(* ===== verification/GoFlag.v ===== *)
(** Go's flag package, as far as the command line uses it: flag sets with string,
  int, bool and duration flags, [Parse], and the integers it reads.  What the
  package prints about a flag it refuses is left out. *)
From Stdlib Require Import ZArith Lia Ascii.
From S2P Require Import Prelude GoStrings GoTime Json GoNumbers.

(** ** [strconv.ParseInt (_, 0, 64)] *)
Module integers.
(** The base a prefix announces, and the text after it. *)
Definition base_prefix (s : string) : Z * string :=
  match s with
  | String "0" r =>
      match r with
      | String x (String _ _ as digits) =>
          let x := float.lower x in
          if Ascii.eqb x "b" then (2, digits) else if Ascii.eqb x "o" then (8, digits) else if Ascii.eqb x "x" then (16, digits) else (8, r)
      | _ => (8, r)
      end
  | _ => (10, s)
  end.
(** Underscores are passed over here and judged by [float.underscore_ok]. *)
Fixpoint digits (base acc : Z) (s : string) : option Z :=
  match s with
  | EmptyString => Some acc
  | String c r => if Ascii.eqb c "_" then digits base acc r
                  else d ← float.hex_digit_val c; if d <? base then digits base (acc * base + d) r else None
  end.
Definition ParseInt0 (s : string) : option Z :=
  let '(neg, r) := float.split_sign s in
  if String.eqb r "" then None
  else
    let '(base, ds) := base_prefix r in
    x ← digits base 0 ds;
    if Contains r "_" && negb (float.underscore_ok r) then None
    else let x := if neg then - x else x in
         if (i64_min <=? x) && (x <=? i64_max) then Some x else None.
Lemma ParseInt0_range s x : ParseInt0 s = Some x → in_i64 x.
Proof.
  unfold ParseInt0, in_i64. destruct (float.split_sign s) as [neg r]. destruct (String.eqb r ""); [done|].
  destruct (base_prefix r) as [base ds]. destruct (digits base 0 ds) as [y|]; [|done]. cbn [mbind option_bind].
  destruct (Contains r "_" && _); [done|]. cbv zeta. case_match; [|done]. intros [= <-]. lia.
Qed.
Lemma ParseInt0_examples :
  ParseInt0 "-12" = Some (-12) ∧ ParseInt0 "0x1F" = Some 31 ∧ ParseInt0 "010" = Some 8 ∧ ParseInt0 "0b1_01" = Some 5 ∧ ParseInt0 "0" = Some 0 ∧
  ParseInt0 "1__0" = None ∧ ParseInt0 "08" = None ∧ ParseInt0 "" = None ∧ ParseInt0 "+" = None ∧ ParseInt0 "0x" = None ∧
  ParseInt0 "9223372036854775808" = None ∧ ParseInt0 "-9223372036854775808" = Some i64_min.
Proof. by vm_compute. Qed.
End integers.

Module flag.
Definition ErrHelp : string := "flag: help requested".
Definition bad_syntax : string := "flag: bad flag syntax".
Definition not_defined : string := "flag: flag provided but not defined".
Definition needs_argument : string := "flag: flag needs an argument".
Definition bad_value : string := "flag: invalid value".
Inductive value : Type := VString (s : string) | VInt (x : Z) | VBool (b : bool) | VDuration (d : Z).
(** The flags that are defined, with the values they have. *)
Definition FlagSet : Type := list (string * value).
Fixpoint lookup (flags : FlagSet) (name : string) : option value :=
  match flags with
  | [] => None
  | (known, v) :: flags => if String.eqb known name then Some v else lookup flags name
  end.
(** [Value.Set] *)
Definition Set_ (old : value) (text : string) : option value :=
  match old with
  | VString _ => Some (VString text)
  | VInt _ => VInt <$> integers.ParseInt0 text
  | VBool _ => VBool <$> ParseBool text
  | VDuration _ => VDuration <$> duration.ParseDuration text
  end.
Fixpoint assign (flags : FlagSet) (name : string) (v : value) : FlagSet :=
  match flags with
  | [] => []
  | (known, old) :: flags => if String.eqb known name then (known, v) :: flags else (known, old) :: assign flags name v
  end.
(** An argument that names a flag: what follows its dashes. *)
Inductive argument : Type := Word | Terminator | Flag (text : string).
Definition classify (s : string) : argument :=
  match s with
  | String "-" EmptyString => Word
  | String "-" (String "-" EmptyString) => Terminator
  | String "-" (String "-" r) => Flag r
  | String "-" r => Flag r
  | _ => Word
  end.
(** The name, and what follows the first [=] that is not at the start. *)
Definition split_value (text : string) : string * option string :=
  match text with
  | String c r => let '(before, after, found) := Cut r "=" in
                  if found : bool then (String c before, Some after) else (text, None)
  | EmptyString => (text, None)
  end.
Definition starts_badly (text : string) : bool := String.eqb text "" || HasPrefix text "-" || HasPrefix text "=".
Definition is_bool (v : value) : bool := match v with VBool _ => true | _ => false end.
Definition set_flag (flags : FlagSet) (name : string) (old : value) (text : string) : result FlagSet :=
  match Set_ old text with Some v => Ok (assign flags name v) | None => Err [bad_value] end.
(** [Parse]: the values set, and the arguments that are left. *)
Fixpoint Parse (flags : FlagSet) (args : list string) : result (FlagSet * list string) :=
  match args with
  | [] => Ok (flags, [])
  | arg :: rest =>
      match classify arg with
      | Word => Ok (flags, args)
      | Terminator => Ok (flags, rest)
      | Flag text =>
          if starts_badly text then Err [bad_syntax]
          else
            let '(name, given) := split_value text in
            match lookup flags name with
            | None => Err [if String.eqb name "help" || String.eqb name "h" then ErrHelp else not_defined]
            | Some old =>
                if is_bool old then
                  let? flags := set_flag flags name old (default "true" given) in Parse flags rest
                else match given, rest with
                     | Some text, _ => let? flags := set_flag flags name old text in Parse flags rest
                     | None, text :: rest => let? flags := set_flag flags name old text in Parse flags rest
                     | None, [] => Err [needs_argument]
                     end
            end
      end
  end.
(** The value behind the pointer a flag was defined with. *)
Definition string_of (flags : FlagSet) (name : string) : string := match lookup flags name with Some (VString s) => s | _ => "" end.
Definition int_of (flags : FlagSet) (name : string) : Z := match lookup flags name with Some (VInt x) | Some (VDuration x) => x | _ => 0 end.
Definition bool_of (flags : FlagSet) (name : string) : bool := match lookup flags name with Some (VBool b) => b | _ => false end.

(** ** What parsing does to a set of flags *)
Definition same_type (v w : value) : Prop :=
  match v, w with
  | VString _, VString _ | VBool _, VBool _ => True
  | VInt _, VInt x | VDuration _, VDuration x => in_i64 x
  | _, _ => False
  end.
Lemma same_type_trans u v w : same_type u v → same_type v w → same_type u w.
Proof. by destruct u, v, w. Qed.
Definition kept_flag (p q : string * value) : Prop := fst p = fst q ∧ (p = q ∨ same_type (snd p) (snd q)).
#[local] Instance kept_flag_preorder : PreOrder kept_flag.
Proof.
  split; [by split; [|left]|]. intros p q r [Hn Hpq] [Hn' Hqr]. split; [congruence|].
  destruct Hpq as [->|Hpq], Hqr as [<-|Hqr]; auto. right. by eapply same_type_trans.
Qed.
Definition refines : FlagSet → FlagSet → Prop := Forall2 kept_flag.
#[local] Instance refines_preorder : PreOrder refines.
Proof. unfold refines. split; apply _. Qed.
Lemma Set_type old text v : Set_ old text = Some v → same_type old v.
Proof.
  destruct old; cbn; [by intros [= <-]|..]; intros (y&E&->)%fmap_Some; [by eapply integers.ParseInt0_range|done|by eapply ParseDuration_range].
Qed.
Lemma assign_refines flags name old v : lookup flags name = Some old → same_type old v → refines flags (assign flags name v).
Proof.
  intros Hl Ht. induction flags as [|[known u] flags IH]; [done|]. cbn [lookup assign] in *. destruct (String.eqb known name).
  - injection Hl as ->. constructor; [|reflexivity]. split; [done|by right].
  - constructor; [split; [done|by left]|by apply IH].
Qed.
Lemma set_flag_refines flags name old text flags' : lookup flags name = Some old → set_flag flags name old text = Ok flags' → refines flags flags'.
Proof.
  intros Hl. unfold set_flag. destruct (Set_ old text) as [v|] eqn:E; [|done]. intros [= <-]. eapply assign_refines; [done|]. by eapply Set_type.
Qed.
(** Parsing keeps every flag and its type, and integers in range. *)
Lemma Parse_refines args flags flags' rest : Parse flags args = Ok (flags', rest) → refines flags flags'.
Proof.
  remember (length args) as n eqn:Hn. revert args Hn flags. induction (lt_wf n) as [n _ IH]. intros [|arg args] -> flags; cbn [Parse].
  { intros [= <- _]. reflexivity. }
  destruct (classify arg) as [| |text]; [intros [= <- _]; reflexivity..|]. destruct (starts_badly text); [done|].
  destruct (split_value text) as [name given]. destruct (lookup flags name) as [old|] eqn:Hl; [|done].
  assert (∀ text rest', (length rest' <= length args)%nat →
    (let? flags := set_flag flags name old text in Parse flags rest') = Ok (flags', rest) → refines flags flags') as Hstep.
  { intros text' rest' Hlen. destruct (set_flag flags name old text') as [flags1|] eqn:Es; [|done]. cbn. intros E.
    etrans; [by eapply set_flag_refines|]. eapply (IH (length rest')); [cbn; lia|done|exact E]. }
  destruct (is_bool old); [by apply Hstep|]. destruct given as [text'|]; [by apply Hstep|].
  destruct args as [|text' args]; [done|]. apply Hstep. cbn. lia.
Qed.
(** Integers that were in range stay so. *)
Definition ints_ok (flags : FlagSet) : Prop := Forall (fun p => match snd p with VInt x | VDuration x => in_i64 x | _ => True end) flags.
Lemma ints_ok_refines flags flags' : refines flags flags' → ints_ok flags → ints_ok flags'.
Proof.
  intros Hr. unfold ints_ok. induction Hr as [|p q flags flags' [_ Hpq] Hr IH]; [done|]. rewrite !Forall_cons. intros [Hp Hf]. split; [|auto].
  destruct Hpq as [<-|Ht]; [done|]. by destruct (snd p), (snd q).
Qed.
Lemma int_of_range flags name : ints_ok flags → in_i64 (int_of flags name).
Proof.
  intros Hf. unfold int_of. induction Hf as [|[known v] flags Hv Hf IH]; cbn [lookup]; [done|]. destruct (String.eqb known name); [|done]. by destruct v.
Qed.
(** What follows the first argument that is not a flag is not looked at. *)
Definition plain_word (arg : string) : Prop := classify arg = Word.
Lemma Parse_stops args flags word more flags' : plain_word word → Parse flags args = Ok (flags', []) →
  Parse flags (args ++ word :: more) = Ok (flags', word :: more).
Proof.
  intros Hw. remember (length args) as n eqn:Hn. revert args Hn flags. induction (lt_wf n) as [n _ IH]. intros [|arg args] -> flags; cbn [Parse app].
  { intros [= <-]. by rewrite Hw. }
  destruct (classify arg) as [| |text]; [done|by intros [= <- ->]|]. destruct (starts_badly text); [done|].
  destruct (split_value text) as [name given]. destruct (lookup flags name) as [old|]; [|done].
  assert (∀ text rest, (length rest <= length args)%nat →
    (let? flags := set_flag flags name old text in Parse flags rest) = Ok (flags', []) →
    (let? flags := set_flag flags name old text in Parse flags (rest ++ word :: more)) = Ok (flags', word :: more)) as Hstep.
  { intros text' rest Hlen. destruct (set_flag flags name old text') as [flags1|]; [|done]. cbn. apply (IH (length rest)); [cbn; lia|done]. }
  destruct (is_bool old); [by apply Hstep|]. destruct given as [text'|]; [by apply Hstep|].
  destruct args as [|text' args]; [done|]. apply Hstep. cbn. lia.
Qed.
Lemma Parse_examples (flags := [("version", VInt 0); ("value", VString ""); ("verbose", VBool false); ("ttl", VDuration 0)]) :
  Parse flags ["--version"; "3"; "-value=a=b"; "-verbose"; "--ttl=5m"] =
    Ok ([("version", VInt 3); ("value", VString "a=b"); ("verbose", VBool true); ("ttl", VDuration (5 * Minute))], []) ∧
  Parse flags ["-verbose=false"; "x"; "--version"; "3"] = Ok (flags, ["x"; "--version"; "3"]) ∧
  Parse flags ["--value"; "--version"] = Ok (assign flags "value" (VString "--version"), []) ∧
  Parse flags ["--version"] = Err [needs_argument] ∧ Parse flags ["--version=x"] = Err [bad_value] ∧ Parse flags ["---version"] = Err [bad_syntax] ∧
  Parse flags ["-cas"; "1"] = Err [not_defined] ∧ Parse flags ["-h"] = Err [ErrHelp].
Proof. by vm_compute. Qed.
End flag.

__PROBLEM REQUIREMENTS__: Reproduce every line of the entries above, unchanged, from the very first one down to and including the line containing "From Stdlib Require Import ZArith Lia Ascii.".

__FINISHED EXERCISE__:
(* ===== verification/GoFlag.v ===== *)
(** Go's flag package, as far as the command line uses it: flag sets with string,
  int, bool and duration flags, [Parse], and the integers it reads.  What the
  package prints about a flag it refuses is left out. *)
From Stdlib Require Import ZArith Lia Ascii.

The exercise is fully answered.